Prime Minister Johnson’s non apology on Tuesday was an insult to the British public. Yes, this was a difficult crisis and all governments have made some mistakes at this time. But the UK has done particularly badly and the statement on Tuesday shows he has learnt nothing. The Conservatives won the 2019 election with the sizeable majority that they did largely due to Brexit (see my blog post immediately after the 2019 UK election) and divisions within the opposition. Boris Johnson is not a strong leader and in this crisis, he has proved to be woefully inept. It is well known that Johnson likes to compare himself to former Conservative Prime Minister Winston Churchill, in which case the COVID-19 pandemic has been his Gallipoli.
At a time when the country is in its third lockdown, when over 100,000 people have died, when the economy is in recession and the number of jobless is set to rise, few now are looking to the next election which will likely be held in 2024. Yet that still motivates leaders of the UK’s two main political parties. Polling numbers in recent months have been fairly close between Labour and the Conservatives. Where polling has been much more consistent is in Scotland, where the SNP maintain a strong lead heading into the Scottish Parliament’s election on 6 May 2021. Support for Scottish independence also maintains a strong lead and as I predicted in my blog post nearly a year ago this issue continuing to feature prominently on the political agenda, despite fierce opposition from political leaders in London.
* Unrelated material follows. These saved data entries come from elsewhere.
(** A card whose transfers are [w] bytes wide, with the pages below [lo] for transmission. *)
Class Dp8390Tx {D : Type} (dev : device D) (w lo : Z) := {
  tsee : D -> tview;
  tin_command : forall d, t_page (tsee d) = 0 -> exists c d', dev_inb dev d STATUS = (c, d') /\ tsee d' = tsee d /\ (Z.land c NIC_TRANSMIT = 0 <-> t_busy (tsee d) = false);
  tin_address : forall d p, t_page (tsee d) = 0 -> p = REMOTESTARTADDRESS0 \/ p = REMOTESTARTADDRESS1 -> tsee (dev_inb dev d p).2 = tsee d;
  tout_data : forall d c, w = 1 -> t_write (tsee d) = true -> 1 <= t_left (tsee d) -> t_addr (tsee d) + 1 < 256 * lo -> 0 <= c < 256 ->
    tsee (dev_outb dev d NE_DATA c) = (let v := tsee d in t_dma v (t_addr v + 1) (t_left v - 1) (upd (t_mem v) (t_addr v) c));
  tout_data_word : forall d c, w = 2 -> t_write (tsee d) = true -> 2 <= t_left (tsee d) -> t_addr (tsee d) + 2 < 256 * lo -> 0 <= c < 65536 ->
    tsee (dev_outw dev d NE_DATA c) = (let v := tsee d in t_dma v (t_addr v + 2) (t_left v - 2) (upd (upd (t_mem v) (t_addr v) (c mod 256)) (t_addr v + 1) (c / 256)));
  tout_command : forall d c, c = NIC_DMA_DISABLE + NIC_PAGE0 \/ c = NIC_DMA_DISABLE + NIC_PAGE0 + NIC_START \/ c = NIC_REM_READ + NIC_START \/ c = NIC_REM_WRITE + NIC_START ->
    tsee (dev_outb dev d COMMAND c) = (let v := tsee d in TView 0 (bool_decide (c = NIC_REM_WRITE + NIC_START)) (t_addr v) (t_left v) (t_mem v) (t_tpage v) (t_tcount v) (t_busy v) (t_sent v));
  tout_transmit : forall d, t_busy (tsee d) = false ->
    tsee (dev_outb dev d COMMAND (NIC_DMA_DISABLE + NIC_TRANSMIT + NIC_START)) =
    (let v := tsee d in TView 0 false (t_addr v) (t_left v) (t_mem v) (t_tpage v) (t_tcount v) true (t_sent v ++ [range (t_mem v) (256 * t_tpage v) (Z.to_nat (t_tcount v))]));
  tout_address0 : forall d c, t_page (tsee d) = 0 -> 0 <= c < 256 -> tsee (dev_outb dev d REMOTESTARTADDRESS0 c) = (let v := tsee d in t_dma v (t_addr v / 256 * 256 + c) (t_left v) (t_mem v));
  tout_address1 : forall d c, t_page (tsee d) = 0 -> 0 <= c < 256 -> tsee (dev_outb dev d REMOTESTARTADDRESS1 c) = (let v := tsee d in t_dma v (c * 256 + t_addr v mod 256) (t_left v) (t_mem v));
  tout_count0 : forall d c, t_page (tsee d) = 0 -> 0 <= c < 256 -> tsee (dev_outb dev d REMOTEBYTECOUNT0 c) = (let v := tsee d in t_dma v (t_addr v) (t_left v / 256 * 256 + c) (t_mem v));
  tout_count1 : forall d c, t_page (tsee d) = 0 -> 0 <= c < 256 -> tsee (dev_outb dev d REMOTEBYTECOUNT1 c) = (let v := tsee d in t_dma v (t_addr v) (c * 256 + t_left v mod 256) (t_mem v));
  tout_page : forall d c, t_page (tsee d) = 0 -> 0 <= c < 256 -> tsee (dev_outb dev d TRANSMITPAGE c) = (let v := tsee d in t_tx v c (t_tcount v));
  tout_tcount0 : forall d c, t_page (tsee d) = 0 -> 0 <= c < 256 -> tsee (dev_outb dev d TRANSMITBYTECOUNT0 c) = (let v := tsee d in t_tx v (t_tpage v) (t_tcount v / 256 * 256 + c));
  tout_tcount1 : forall d c, t_page (tsee d) = 0 -> 0 <= c < 256 -> tsee (dev_outb dev d TRANSMITBYTECOUNT1 c) = (let v := tsee d in t_tx v (t_tpage v) (c * 256 + t_tcount v mod 256));
  tout_status : forall d c p, t_page (tsee d) = 0 -> p = INTERRUPTSTATUS \/ p = INTERRUPTMASK -> tsee (dev_outb dev d p c) = tsee d
}.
Without a doubt, independence campaigners in Scotland, as well as Northern Ireland and Wales, continue to win support for their independence calls on the back of the UK Governments inept handling of this crisis.
There is however hope on the horizon. The Governments rollout of the COVID-19 vaccinations will hopefully in time slow the movement of the virus to a point where current restrictions can be lifted. It is a wonder of modern science that within a year of COVID-19 emerging that scientists, including those at Oxford University, have developed a vaccination. Despite concern by some about the speed with which this has been released, the evidence so far is that widespread vaccination will stop the spread and save thousands of lives. Credit where credit is due, the UK Government have been quick off the mark to get this vaccine available to the most vulnerable with the aim of immunising as many people as possible over the next year. And to the oppositions credit, they have supported the Government on the vaccine rollout.
There is still a long way to go until this crisis ends and the Government have a lot to answer for badly mishandling things to date. The Prime Ministers apology on Tuesday did not cut the mustard and was an insult to the families of those who have died. Lessons from the mistakes over the last year need to be learnt and with this, the Prime Minister needs to cut the bombast and bravado and instead learn humility and humbleness. The successful rollout of the COVID-19 vaccine will be essential not only for ending the crisis but also for rebuilding trust in public trust British state after it has managed this pandemic so badly.